WORK TO BE COMPLETED. From the line containing "unfold in_band. destruct" to the last line of the records below, repeat every line exactly and add nothing else.

[[ PROVIDED ENTRIES, beginning ]]

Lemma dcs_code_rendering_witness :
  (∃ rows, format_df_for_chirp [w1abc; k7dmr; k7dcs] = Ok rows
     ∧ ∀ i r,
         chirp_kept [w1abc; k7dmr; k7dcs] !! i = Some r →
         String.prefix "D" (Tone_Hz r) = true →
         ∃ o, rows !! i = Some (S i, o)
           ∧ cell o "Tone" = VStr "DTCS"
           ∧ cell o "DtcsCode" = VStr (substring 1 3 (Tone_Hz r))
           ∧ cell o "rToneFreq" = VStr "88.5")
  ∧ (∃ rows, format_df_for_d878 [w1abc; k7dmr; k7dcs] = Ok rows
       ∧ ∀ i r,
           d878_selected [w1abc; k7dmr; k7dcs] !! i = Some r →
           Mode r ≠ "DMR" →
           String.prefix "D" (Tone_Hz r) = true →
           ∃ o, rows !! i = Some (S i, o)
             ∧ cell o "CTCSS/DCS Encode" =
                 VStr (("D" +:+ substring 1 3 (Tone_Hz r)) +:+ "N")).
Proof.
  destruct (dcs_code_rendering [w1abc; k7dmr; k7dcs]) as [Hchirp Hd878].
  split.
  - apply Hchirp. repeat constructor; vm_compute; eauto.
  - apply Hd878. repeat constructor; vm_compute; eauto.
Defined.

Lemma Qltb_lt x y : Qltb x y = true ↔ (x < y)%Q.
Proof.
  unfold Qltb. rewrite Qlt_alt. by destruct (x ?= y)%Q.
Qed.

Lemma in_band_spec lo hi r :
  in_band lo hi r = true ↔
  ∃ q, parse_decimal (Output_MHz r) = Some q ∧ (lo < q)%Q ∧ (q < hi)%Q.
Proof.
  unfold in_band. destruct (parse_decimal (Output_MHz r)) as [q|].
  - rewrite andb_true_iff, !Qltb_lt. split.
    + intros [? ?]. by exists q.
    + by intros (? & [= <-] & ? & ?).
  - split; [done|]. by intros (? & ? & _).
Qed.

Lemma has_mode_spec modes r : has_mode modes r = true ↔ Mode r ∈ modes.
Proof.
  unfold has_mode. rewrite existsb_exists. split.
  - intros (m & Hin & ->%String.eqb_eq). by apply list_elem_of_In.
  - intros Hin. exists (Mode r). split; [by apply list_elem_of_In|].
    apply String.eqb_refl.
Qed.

[[ PROVIDED ENTRIES, end ]]

TASK RESULT.
  unfold in_band. destruct (parse_decimal (Output_MHz r)) as [q|].
  - rewrite andb_true_iff, !Qltb_lt. split.
    + intros [? ?]. by exists q.
    + by intros (? & [= <-] & ? & ?).
  - split; [done|]. by intros (? & ? & _).
Qed.

Lemma has_mode_spec modes r : has_mode modes r = true ↔ Mode r ∈ modes.
Proof.
  unfold has_mode. rewrite existsb_exists. split.
  - intros (m & Hin & ->%String.eqb_eq). by apply list_elem_of_In.
  - intros Hin. exists (Mode r). split; [by apply list_elem_of_In|].
    apply String.eqb_refl.
Qed.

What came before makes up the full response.